Doud, a project manager with Controlled Demolition Inc., said the towers will likely be brought down at 9:30 a.m. on Saturday, June 29.
Even a strong wind or rain wouldn’t delay the demolition; the only weather that could cause a delay is low cloud cover. That’s because low clouds can re-direct and amplify the blast wave, potentially shattering nearby windows. But in Doud’s 23 years in the business a demolition has only been delayed once for the weather, and only then for a few hours.
The university decided to get rid of the towers because it would cost more to rehabilitate them. A consultant decided that demolition by explosives would be cheaper than the wrecking ball.
The demolition will cost about $1.25 million, on top of $1.2 million to remove contaminants like asbestos. MSU had estimated the demolition would cost $2.8 million.
The towers are being brought down with less than 300 pounds of dynamite. The explosives will be placed on the first, third and eighth floors of each tower, in a total of 650 drilled holes.
The explosives will be set to detonate first in the northwest part of the buildings, causing the rest of the buildings to crumble in that direction. This is being done to spare a utility tunnel to the south of the buildings.
As the demolition starts, onlookers can expect to hear a countdown followed by about 10 rifle-like booms in succession. These are “initiation blasts” and aren’t actually bringing down the building. That will happen after a two- or three-second pause.
The final sound is likely to be a cheer from the public viewing area in and around Blakeslee Stadium, the football complex at the corner of Warren Street and Stadium Road. Free parking will be available.
The demolition of the Gage residence hall towers will be about as loud as thunder; neighbors with skittish pets can prepare accordingly.
A stiff wind could move dust, but no debris should leave the site. That’s in part because of the thick curtains installed inside the building to prevent debris from flying out.
A consultant suggested that people nearby shut their air conditioners off just after the blast in case dust is a problem.
A seismologist has been hired to survey nearby buildings for existing damage and monitor the site on blast day.

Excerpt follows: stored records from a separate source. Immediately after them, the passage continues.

Lemma default_slept_bounds E w :
  let w' := snd (generate_content_with_retry E MAX_RETRIES INITIAL_DELAY w) in
  0 <= slept w' - slept w <= DEFAULT_MAX_WAIT.
Proof.
  intros w'. subst w'. unfold generate_content_with_retry.
  destruct (retry_loop_sleeps E MAX_RETRIES INITIAL_DELAY
              (Z.to_nat MAX_RETRIES) 0 w) as (j & Hj & Hs); [reflexivity |].
  unfold slept. rewrite Hs, sum_app, sum_delays by lia.
  change (Z.to_nat MAX_RETRIES) with 5%nat in Hj. simpl in Hj.
  change DEFAULT_MAX_WAIT with 30.
  unfold INITIAL_DELAY, backoff_multiplier. rewrite Z.pow_0_r.
  assert (Hpow : 1 <= 2 ^ Z.of_nat j <= 16).
  { do 5 (destruct j as [| j]; [vm_compute; split; discriminate |]). lia. }
  lia.
Qed.

Lemma get_bounding_boxes_budget E image_file_path w :
  let w2 := snd (get_bounding_boxes E image_file_path w) in
  (calls w <= calls w2 <= calls w + 5)%nat /\
  0 <= slept w2 - slept w <= 30 /\
  files w2 = files w.
Proof.
  intros w2. subst w2.
  destruct (get_bounding_boxes_shape E image_file_path w)
    as (o & w2 & Hrun & [(_ & (Hc & Hs & Hf) & _) | (_ & _ & _ & Hshape)]);
    rewrite Hrun; cbn [snd].
  - unfold slept. rewrite Hc, Hs, Hf. repeat split; lia.
  - cbv zeta in Hshape. destruct Hshape as ((Hc & Hs & Hf) & _).
    pose proof (retry_loop_calls E MAX_RETRIES INITIAL_DELAY
                  (Z.to_nat MAX_RETRIES) 0 w) as Hlo.
    pose proof (retry_loop_calls_le E MAX_RETRIES INITIAL_DELAY
                  (Z.to_nat MAX_RETRIES) 0 w) as Hhi.
    fold (generate_content_with_retry E MAX_RETRIES INITIAL_DELAY w) in Hlo, Hhi.
    pose proof (default_slept_bounds E w) as Hslept.
    pose proof (proj1 (proj1 (retry_loop_item_steps E MAX_RETRIES INITIAL_DELAY
                                (Z.to_nat MAX_RETRIES) 0 w))) as Hfiles.
    fold (generate_content_with_retry E MAX_RETRIES INITIAL_DELAY w) in Hfiles.
    cbv zeta in Hslept.
    unfold slept in *. rewrite Hc, Hs, Hf.
    change (Z.to_nat MAX_RETRIES) with 5%nat in Hlo, Hhi.
    change DEFAULT_MAX_WAIT with 30 in Hslept. simpl in Hlo.
    split; [lia |]. split; [lia | exact Hfiles].
Qed.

The consultant, FEH Associates, hopes to recycle up to 90 percent of the building. That includes crushing up the concrete and using it in the parking lot that will replace the towers. It’s expected to be completed next spring.
Stadium Road will be closed at about 7 a.m between James Avenue and Warren Street. When it will re-open depends on how fast the dust could be cleaned up, but it will be later Saturday. There will also be lane restrictions before and after the blast to help move traffic, mostly along Warren Street.
Though the university is not sure how many people to expect, it is planning on being able to accommodate thousands of onlookers.